DIRECTIONS FOR THIS TASK: Between the line containing "cd_schedule : string" and the line containing "Definition annotate_path (dir" lies a run of lines; give that run again exactly, with both of those lines, and nothing else from the entries below.

((

(* ===== verification/AppSync.v ===== *)
(** * internal/controller: synchronizing declared resources from Git

    A synced document applied or deleted ([appsource_apply.go]), the pass of the
    reconciler ([appsource_reconciler.go], [reldir.go]) and the reaper of stuck
    syncs ([appsource_sync_reaper.go]), over the tables of [Resources].  YAML,
    JSON, git, the key manager and [url.Parse] are parameters. *)

From S2P Require Import Prelude GoStrings GoPath Regex DslNames DslTypes DslCondition DslValidate DslKinds Schedules Resources.
From stdpp Require Import options.

(** ** Names of jobs in a tree *)

Definition QualifiedName (m : Metadata) : string := QualifyName (default EmptyString (me_Annotations m !! "path")) (me_Name m).

(** [path.Dir] *)
Definition Dir (p : string) : string :=
  match split_last "/" p with None => Clean EmptyString | Some (d, _) => Clean (d +:+ "/") end.

Definition relDir (specPath filePath : string) : string :=
  let prefix := Trim "/" specPath in
  let rel := TrimPrefix (TrimPrefix filePath prefix) "/" in
  let dir := Dir rel in
  if (dir =? ".")%string then "" else dir.

(** ** Decoding

    [cd_unmarshal_source] gives what [json.Unmarshal] filled in, and whether
    without an error. *)

Record codecs := MkCodecs {
  cd_probeKind : string → string;
  cd_probeName : string → string;
  cd_raw : string → option vmap;
  cd_job : string → res Job;
  cd_schedule : string → res (Document ScheduleSpec);
  cd_webhook : string → res (Document WebhookReceiverSpec);
  cd_credential : string → res (Document GitCredentialSpec);
  cd_source : string → res (Document AppSourceSpec);
  cd_vars : string → res (Document VarsSpec);
  cd_marshal_job : Spec → res string;
  cd_marshal_webhook : WebhookReceiverSpec → res string;
  cd_marshal_source : AppSourceSpec → res string;
  cd_marshal_vars : VarsSpec → res string;
  cd_unmarshal_source : string → AppSourceSpec * bool;
  cd_unmarshal_vars : string → res VarsSpec;
  cd_CompileExpr : string → cel_issue + cel_ast;
  cd_ParseQuantity : string → option text;
  cd_ParseDuration : string → res Z;
  cd_parseCron : string → res unit;
  cd_sprint : val → string;
  cd_gosyntax : val → string;
  cd_quote : string → string;
  cd_redact : string → string
}.

Section sync.
Variable K : codecs.

Definition duration_error (s : string) : option text := match cd_ParseDuration K s with Ok _ => None | Err e => Some e end.

(** [dsl.Parse] *)
Definition ParseJob (doc : string) : res Job :=
  _ ← checkForbiddenJobFields (cd_raw K doc);
  job ← cd_job K doc;
  _ ← Job_Validate (cd_CompileExpr K) (cd_ParseQuantity K) duration_error (cd_sprint K) (cd_gosyntax K) (cd_quote K) job;
  Ok job.

(** ** appsource_apply.go *)

(** An error that skips one file, or one of the store, which ends the sync. *)
Inductive apply_error :=
| Skippable (e : text)
| StoreWrite.

Definition parsed {A} (r : res A) (k : A → apply_error + (string * resources)) : apply_error + (string * resources) :=
  match r with Ok a => k a | Err e => inl (Skippable e) end.

(** The statement, which may fail, and the name of what it wrote. *)
Definition written (ok : bool) (name : string) (s' : option resources) : apply_error + (string * resources) :=
  match s' with Some s1 => if ok then inr (name, s1) else inl StoreWrite | None => inl StoreWrite end.

Definition annotate_path (dir : string) (m : Metadata) : Metadata :=
  MkMetadata (me_Name m) (me_Labels m) (<["path" := dir]> (me_Annotations m)).

Definition applyResource (ok : bool) (now : Z) (kind dir doc : string) (s : resources) : apply_error + (string * resources) :=
  if (kind =? "Job")%string then
    parsed (ParseJob doc) (λ job, parsed (cd_marshal_job K (j_Spec job)) (λ specJSON,
      let name := QualifiedName (annotate_path dir (j_Metadata job)) in
      written ok name (Some (UpsertJob name (j_APIVersion job) specJSON s))))
  else if (kind =? "Schedule")%string then
    parsed (ParseSchedule (cd_parseCron K) (cd_schedule K doc)) (λ sc,
      let sp := dc_Spec sc in
      written ok (dc_Name sc) (upsert_schedule (dc_Name sc) (sh_Cron sp) (sh_Job sp) (sh_Params sp) s))
  else if (kind =? "WebhookReceiver")%string then
    parsed (ParseWebhookReceiver (cd_webhook K doc)) (λ wr, parsed (cd_marshal_webhook K (dc_Spec wr)) (λ specJSON,
      written ok (dc_Name wr) (Some (UpsertWebhookReceiver (dc_Name wr) specJSON s))))
  else if (kind =? "GitCredential")%string then
    parsed (ParseGitCredential (cd_credential K doc)) (λ gc,
      let sp := dc_Spec gc in
      written ok (dc_Name gc) (UpsertGitCredential (dc_Name gc) (gs_Host sp) (gs_Type sp) (gs_SecretRef sp) now s))
  else if (kind =? "AppSource")%string then
    parsed (ParseAppSource (cd_redact K) (cd_ParseDuration K) (cd_source K doc)) (λ a, parsed (cd_marshal_source K (dc_Spec a)) (λ specJSON,
      written ok (dc_Name a) (Some (UpsertAppSource (dc_Name a) specJSON now s))))
  else if (kind =? "Vars")%string then
    parsed (ParseVars (cd_quote K) (cd_vars K doc)) (λ v, parsed (cd_marshal_vars K (dc_Spec v)) (λ specJSON,
      written ok (dc_Name v) (Some (UpsertVars (dc_Name v) specJSON s))))
  else inl (Skippable [Lit "unsupported kind "; Quo kind]).

(** [None] for an unsupported kind. *)
Definition deleteResource (r : ResourceRef) (s : resources) : option resources :=
  let name := rr_Name r in
  if (rr_Kind r =? "Job")%string then Some (DeleteJob name s)
  else if (rr_Kind r =? "Schedule")%string then Some (DeleteSchedule name s)
  else if (rr_Kind r =? "WebhookReceiver")%string then Some (DeleteWebhookReceiver name s)
  else if (rr_Kind r =? "GitCredential")%string then Some (DeleteGitCredential name s)
  else if (rr_Kind r =? "AppSource")%string then Some (DeleteAppSource name s)
  else if (rr_Kind r =? "Vars")%string then Some (DeleteVars name s)
  else None.

(** ** appsource_reconciler.go *)

Record Credential := MkCredential { cr_Token : string; cr_SSHKey : string }.
Definition no_credential : Credential := MkCredential "" "".

(** What the sync of a source meets: the time, what git answers, the secrets as
    they decrypt, which statements succeed, and the order in which the map of the
    seen resources is ranged over. *)
Record sync_env := MkSyncEnv {
  sy_now : Z;
  sy_ResolveCommitSHA : string → string → Credential → res string;
  sy_FetchDir : string → string → string → Credential → res (gmap string string);
  sy_km : bool;
  sy_hostname : string → option string;
  sy_creds_ok : bool;
  sy_secret : string → res string;
  sy_write_ok : string → bool;
  sy_rename_ok : string → bool;
  sy_delete_ok : ResourceRef → bool;
  sy_state_ok : bool;
  sy_range : list ResourceRef → list ResourceRef
}.

Definition resolveCredential (e : sync_env) (repoURL : string) (s : resources) : res Credential :=
  if negb (sy_km e) then Ok no_credential
  else
    match sy_hostname e repoURL with
    | None => Ok no_credential
    | Some host =>
        if (host =? "")%string then Ok no_credential
        else
          match (if sy_creds_ok e then GetGitCredentialByHost host s else None) with
          | None => Ok no_credential
          | Some gc =>
              plaintext ← sy_secret e (gc_SecretRef gc);
              if (gc_CredType gc =? "token")%string then Ok (MkCredential plaintext "")
              else if (gc_CredType gc =? "sshKey")%string then Ok (MkCredential "" plaintext)
              else Ok no_credential
          end
    end.

Definition shouldSync (src : AppSource) (spec : AppSourceSpec) (now : Z) : bool :=
  match as_LastSyncedAt src with
  | None => true
  | Some t => (as_LastCommit src =? "")%string || (IntervalDuration (cd_ParseDuration K) spec <=? now - t)%Z
  end.

(** What the loop over the files carries: the tables, the resources applied in
    order (the map [seen] holds the same), the number of files skipped. *)
Record progress := MkProgress { pg_tables : resources; pg_current : list ResourceRef; pg_skipped : nat }.

(** [inr None] is a duplicate. *)
Definition applyTrackedResource (ok : bool) (now : Z) (spec : AppSourceSpec) (doc fp : string) (seen : list ResourceRef) (s : resources)
  : apply_error + option (ResourceRef * resources) :=
  let kind := cd_probeKind K doc in
  let dir := relDir (sc_Path spec) fp in
  let refName := if (kind =? "Job")%string then QualifyName dir (cd_probeName K doc) else cd_probeName K doc in
  if decide (MkRef kind refName ∈ seen) then inr None
  else match applyResource ok now kind dir doc s with
       | inl err => inl err
       | inr (name, s') => inr (Some (MkRef kind name, s'))
       end.

(** The body of the loop; [inl] aborts the sync. *)
Definition apply_file (e : sync_env) (spec : AppSourceSpec) (fp doc : string) (p : progress) : text + progress :=
  match applyTrackedResource (sy_write_ok e fp) (sy_now e) spec doc fp (pg_current p) (pg_tables p) with
  | inl StoreWrite => inl [Lit "apply "; Lit (cd_probeKind K doc); Lit " ("; Lit fp; Lit "): store write failed"]
  | inl (Skippable _) => inr (MkProgress (pg_tables p) (pg_current p) (S (pg_skipped p)))
  | inr None => inr p
  | inr (Some (ref, s')) => inr (MkProgress s' (pg_current p ++ [ref]) (pg_skipped p))
  end.

Fixpoint apply_files (e : sync_env) (spec : AppSourceSpec) (files : list (string * string)) (p : progress) : option text * progress :=
  match files with
  | [] => (None, p)
  | (fp, doc) :: rest =>
      match apply_file e spec fp doc p with
      | inl err => (Some err, p)
      | inr p' => apply_files e spec rest p'
      end
  end.

Definition first_pass (doc : string) : bool := existsb (String.eqb (cd_probeKind K doc)) ["GitCredential"; "Job"].

(** The files by path, those of the first pass first. *)
Definition ordered_files (files : gmap string string) : list (string * string) :=
  let l := omap (λ fp, pair fp <$> files !! fp) (sorted_keys files) in
  filter (λ f, first_pass f.2 = true) l ++ filter (λ f, first_pass f.2 = false) l.

(** The qualified name that [legacyLeaf] holds for a bare one. *)
Definition legacyLeaf (e : sync_env) (seen : list ResourceRef) (bare : string) : option string :=
  head (omap (λ r, if (rr_Kind r =? "Job")%string then
                     let leaf := (SplitQualifiedName (rr_Name r)).2 in
                     if negb (leaf =? rr_Name r)%string && (leaf =? bare)%string then Some (rr_Name r) else None
                   else None) (sy_range e seen)).

(** The body of the prune loop. *)
Definition prune_one (e : sync_env) (spec : AppSourceSpec) (seen : list ResourceRef) (s : resources) (prev : ResourceRef) : resources :=
  if decide (prev ∈ seen) then s
  else
    match (if (rr_Kind prev =? "Job")%string && negb (Contains (rr_Name prev) "/") then legacyLeaf e seen (rr_Name prev) else None) with
    | Some qualified => if sy_rename_ok e (rr_Name prev) then RenameJob (rr_Name prev) qualified s else s
    | None =>
        if sp_Prune (sc_SyncPolicy spec) && sy_delete_ok e prev then default s (deleteResource prev s) else s
    end.

Definition finishSync (e : sync_env) (name : string) (src : AppSource) (spec : AppSourceSpec) (headSHA : string)
    (current : list ResourceRef) (s : resources) : option text * resources :=
  let s1 := foldl (prune_one e spec current) s (as_ManagedResources src) in
  if sy_state_ok e then (None, UpdateAppSourceSyncState name headSHA (sy_now e) current (sy_now e) s1)
  else (Some [Lit "update sync state"], s1).

(** [Some] is the error; [src] and [spec] are the row as the pass listed it. *)
Definition syncAppSource (e : sync_env) (name : string) (src : AppSource) (spec : AppSourceSpec) (s : resources) : option text * resources :=
  match ValidateGitFields (cd_redact K) spec with
  | Err err => (Some (Lit "invalid AppSource spec: " :: err), s)
  | Ok _ =>
      match resolveCredential e (sc_RepoURL spec) s with
      | Err err => (Some (Lit "failed to resolve credential: " :: err), s)
      | Ok cred =>
          match sy_ResolveCommitSHA e (sc_RepoURL spec) (sc_TargetRevision spec) cred with
          | Err err => (Some (Lit "failed to resolve commit SHA: " :: err), s)
          | Ok headSHA =>
              if (headSHA =? as_LastCommit src)%string && negb (as_LastCommit src =? "")%string then (None, s)
              else
                match sy_FetchDir e (sc_RepoURL spec) (sc_TargetRevision spec) (sc_Path spec) cred with
                | Err err => (Some (Lit "failed to fetch directory: " :: err), s)
                | Ok files =>
                    match apply_files e spec (ordered_files files) (MkProgress s [] 0) with
                    | (Some err, p) => (Some err, pg_tables p)
                    | (None, p) => finishSync e name src spec headSHA (pg_current p) (pg_tables p)
                    end
                end
          end
      end
  end.

(** The body of the loop of [reconcileAppSources], and the pass: the rows are
    listed once. *)
Definition reconcile_one (e : sync_env) (status_ok : bool) (row : string * AppSource) (s : resources) : resources :=
  match cd_unmarshal_source K (as_Spec row.2) with
  | (_, false) => s
  | (spec, true) =>
      if negb (shouldSync row.2 spec (sy_now e)) then s
      else
        match syncAppSource e row.1 row.2 spec s with
        | (None, s') => s'
        | (Some err, s') =>
            if status_ok then SetAppSourceSyncStatus row.1 "Failed" (cd_redact K (render (cd_quote K) err)) (sy_now e) s' else s'
        end
  end.

Definition reconcileAppSources (leader list_ok : bool) (env : string → sync_env) (status_ok : string → bool) (s : resources) : resources :=
  if leader && list_ok
  then foldl (λ s row, reconcile_one (env row.1) (status_ok row.1) row s) s (ListAppSources s)
  else s.

(** ** appsource_sync_reaper.go *)

Definition runAppSourceSyncReaperOnce (leader ok : bool) (staleAfter now : Z) (s : resources) : nat * resources :=
  if leader && ok then ResetStuckSyncingAppSources staleAfter now s else (0, s).
End sync.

))

RESULT:
  cd_schedule : string → res (Document ScheduleSpec);
  cd_webhook : string → res (Document WebhookReceiverSpec);
  cd_credential : string → res (Document GitCredentialSpec);
  cd_source : string → res (Document AppSourceSpec);
  cd_vars : string → res (Document VarsSpec);
  cd_marshal_job : Spec → res string;
  cd_marshal_webhook : WebhookReceiverSpec → res string;
  cd_marshal_source : AppSourceSpec → res string;
  cd_marshal_vars : VarsSpec → res string;
  cd_unmarshal_source : string → AppSourceSpec * bool;
  cd_unmarshal_vars : string → res VarsSpec;
  cd_CompileExpr : string → cel_issue + cel_ast;
  cd_ParseQuantity : string → option text;
  cd_ParseDuration : string → res Z;
  cd_parseCron : string → res unit;
  cd_sprint : val → string;
  cd_gosyntax : val → string;
  cd_quote : string → string;
  cd_redact : string → string
}.

Section sync.
Variable K : codecs.

Definition duration_error (s : string) : option text := match cd_ParseDuration K s with Ok _ => None | Err e => Some e end.

(** [dsl.Parse] *)
Definition ParseJob (doc : string) : res Job :=
  _ ← checkForbiddenJobFields (cd_raw K doc);
  job ← cd_job K doc;
  _ ← Job_Validate (cd_CompileExpr K) (cd_ParseQuantity K) duration_error (cd_sprint K) (cd_gosyntax K) (cd_quote K) job;
  Ok job.

(** ** appsource_apply.go *)

(** An error that skips one file, or one of the store, which ends the sync. *)
Inductive apply_error :=
| Skippable (e : text)
| StoreWrite.

Definition parsed {A} (r : res A) (k : A → apply_error + (string * resources)) : apply_error + (string * resources) :=
  match r with Ok a => k a | Err e => inl (Skippable e) end.

(** The statement, which may fail, and the name of what it wrote. *)
Definition written (ok : bool) (name : string) (s' : option resources) : apply_error + (string * resources) :=
  match s' with Some s1 => if ok then inr (name, s1) else inl StoreWrite | None => inl StoreWrite end.

Definition annotate_path (dir : string) (m : Metadata) : Metadata :=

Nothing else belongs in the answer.